(updates price, adds analyst comments)
Nov 15 (Businesshala) – Canada’s main stock index fell on Monday, weighed down by losses among energy stocks and precious metal miners, although economic data from China limited losses.
At 9:50 a.m. ET (14:50 GMT), the Toronto Stock Exchange’s S&P/TSX Composite Index was down 69.8 points, or 0.32%, at 21,698.73.
Colin Szynski, chief market strategist at SIA Wealth Management, said: “The overall general outlook is still looking very good for Canadian equities, although due to the heavy impact of commodity prices, the index is easily affected when prices weaken. “
The energy sector declined 2.2% as crude prices fell on expectations of rising supply, while higher energy costs and rising COVID-19 cases also saw an impact on demand.
The content sector declined 1.1% after rising for eight consecutive sessions.
Canada’s benchmark is up nearly 24.4% this year, supported by gains in commodity prices, in line with growth in the S&P 500 index.
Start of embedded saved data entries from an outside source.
Lemma claim_word p s : good_pid p → 0 ≤ s < 2 ^ 32 → let w := pack (Z.lor p CLAIMING) s in
  pid_of w = Z.lor p CLAIMING ∧ seq_of w = s ∧ is_claiming w = true ∧ pid_of w ≠ 0 ∧ Z.land (pid_of w) (CLAIMING - 1) = p.
Proof.
  intros Hp Hs w. pose proof (claiming_sum p Hp) as Hc. unfold good_pid in Hp.
  assert (unpack w = (Z.lor p CLAIMING, s)) as Hu by (apply unpack_pack; lia).
  assert (pid_of w = Z.lor p CLAIMING) as Hpid by (unfold pid_of; by rewrite Hu). split_and!; [done|unfold seq_of; by rewrite Hu| |lia|].
  - unfold is_claiming. rewrite Hpid. rewrite Z.land_comm. replace (Z.land CLAIMING (Z.lor p CLAIMING)) with CLAIMING; [done|].
    rewrite Z.land_lor_distr_r, Z.land_diag. rewrite Z.land_comm, land_claiming by done. done.
  - rewrite Hpid. change (CLAIMING - 1) with (Z.ones 31). rewrite Z.land_ones by lia. rewrite Hc. change (2 ^ 31) with (1 * 2 ^ 31) at 1.
    rewrite Z.mod_add by lia. apply Z.mod_small. lia.
Qed.

Lemma owned_word p s : good_pid p → 0 ≤ s < 2 ^ 32 → let w := pack p s in
  pid_of w = p ∧ seq_of w = s ∧ is_claiming w = false ∧ pid_of w ≠ 0 ∧ Z.land (pid_of w) (CLAIMING - 1) = p.
Proof.
  intros Hp Hs w. unfold good_pid in Hp. assert (unpack w = (p, s)) as Hu by (apply unpack_pack; lia).
  assert (pid_of w = p) as Hpid by (unfold pid_of; by rewrite Hu). split_and!; [done|unfold seq_of; by rewrite Hu| |lia|].
  - unfold is_claiming. by rewrite Hpid, land_claiming.
  - rewrite Hpid. change (CLAIMING - 1) with (Z.ones 31). rewrite Z.land_ones by lia. apply Z.mod_small. lia.
Qed.

Lemma free_word s : 0 ≤ s < 2 ^ 32 → let w := pack 0 s in pid_of w = 0 ∧ seq_of w = s ∧ is_claiming w = false.
Proof.
  intros Hs w. assert (unpack w = (0, s)) as Hu by (apply unpack_pack; lia).
  assert (pid_of w = 0) as Hpid by (unfold pid_of; by rewrite Hu). split_and!; [done|unfold seq_of; by rewrite Hu|].
  unfold is_claiming. by rewrite Hpid.
Qed.

(** * Slots *)

Abbreviation nslots W := (length (slots (shm W))).

Lemma slot_at_alter_eq f idx sh : (idx < length (slots sh))%nat → slot_at (set_slots (alter f idx) sh) idx = f (slot_at sh idx).
Proof.
  intros Hi. unfold slot_at, set_slots. cbn [slots]. rewrite list_lookup_alter_eq.
  destruct (lookup_lt_is_Some_2 (slots sh) idx Hi) as [s ->]. done.
Qed.

Lemma slot_at_alter_ne f idx j sh : idx ≠ j → slot_at (set_slots (alter f idx) sh) j = slot_at sh j.
Proof. intros Hi. unfold slot_at, set_slots. cbn [slots]. by rewrite list_lookup_alter_ne. Qed.

(** * Ownership *)

(** A thread of a live process. *)
Definition athread (W : World) (th : nat) (me : Proc) (pc : Pc) : Prop :=
  ∃ p, threads W !! th = Some (p, pc) ∧ procs W !! p = Some me ∧ status me = Alive.

(** The slot a thread owns and the word it put there. *)
Definition owns (n : nat) (pc : Pc) : option (nat * Z) :=
  match pc with
  | ClaimTxn _ start i w | ClaimStart _ start i w | ClaimLive _ start i w => Some ((start + i) `mod` n, w)%nat
  | Pin idx w _ | PinStore idx w _ | Recheck idx w _ _ | Pinned idx w _ _ | Unpin idx w => Some (idx, w)
  | _ => None
  end.
Definition claiming_pc (pc : Pc) : bool :=
  match pc with ClaimTxn _ _ _ _ | ClaimStart _ _ _ _ | ClaimLive _ _ _ _ => true | _ => false end.
Definition start_set (pc : Pc) : bool :=
  match pc with ClaimTxn _ _ _ _ | ClaimStart _ _ _ _ => false | _ => true end.
Definition pin_txn (pc : Pc) : option Z :=
  match pc with Recheck _ _ t _ | Pinned _ _ t _ => Some t | _ => None end.

Record own_ok (W : World) (me : Proc) (pc : Pc) (idx : nat) (w : Z) : Prop := {
  ow_idx : (idx < nslots W)%nat;
  ow_word : slot_word (shm W) idx = w;
  ow_pid : pid_of w = if claiming_pc pc then Z.lor (pid me) CLAIMING else pid me;
  ow_start : start_set pc = true → slot_pid_start (shm W) idx = pid_start me;
  ow_txn t : pin_txn pc = Some t → slot_txn (shm W) idx = t;
}.

(** What a sweeping thread has read. *)
Definition sweep_of (pc : Pc) : option (nat * Z) :=
  match pc with
  | SweepStart _ idx w | SweepJudge _ idx w _ | SweepCas _ idx w => Some (idx, w)
  | _ => None
  end.

Definition owned_by (W : World) (idx : nat) (w : Z) (me : Proc) : Prop :=
  ∃ th pc, athread W th me pc ∧ owns (nslots W) pc = Some (idx, w).

(** What it knows when it goes on to judge, and to free, the slot. *)
Definition judged (W : World) (pc : Pc) : Prop :=
  match pc with
  | ClaimCas _ _ _ _ w => pid_of w = 0
  | SweepLoad _ idx => (idx < nslots W)%nat
  | SweepStart _ _ w => is_claiming w = false
  | SweepJudge _ idx w recorded => is_claiming w = false → ∀ me, owned_by W idx w me → recorded = pid_start me
  | SweepCas _ idx w => ∀ me, ¬ owned_by W idx w me
  | _ => True
  end.

(** A word it holds is of generation [obs], at most [k] behind the slot's. *)
Record sweep_ok (k : Z) (gens : nat → Z) (obs : Z) (W : World) (idx : nat) (w : Z) : Prop := {
  sw_idx : (idx < nslots W)%nat;
  sw_seq : seq_of w = obs mod 2 ^ 32;
  sw_gen : obs ≤ gens idx ≤ obs + k;
  sw_cur : obs = gens idx → is_claiming (slot_word (shm W) idx) = true → slot_word (shm W) idx = w;
}.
Cieszynski said, “We are entering a period that has historically been favorable for stocks and unless central banks take drastic measures to tighten policy, we expect markets to do well.” will perform.”
Governor Tiff McCalem said in a newsletter that the Bank of Canada would not raise its benchmark interest rate until the slowdown in the country’s economy was absorbed, which has not yet happened, but is drawing closer.
Among shares, Burger King-parent restaurant Brands International Inc. rose 1.4%. The company said it would buy American restaurant chain Firehouse Subscriptions for $1 billion in a full-cash deal.
Pot maker TruLive Cannabis Corp posted a 64.4% jump in quarterly revenue, up 10.3%.
The TSX posted nine new 52-week highs and no new lows.
All Canadian issues had 76 new 52-week highs and a new low, with a total volume of 64.62 million shares.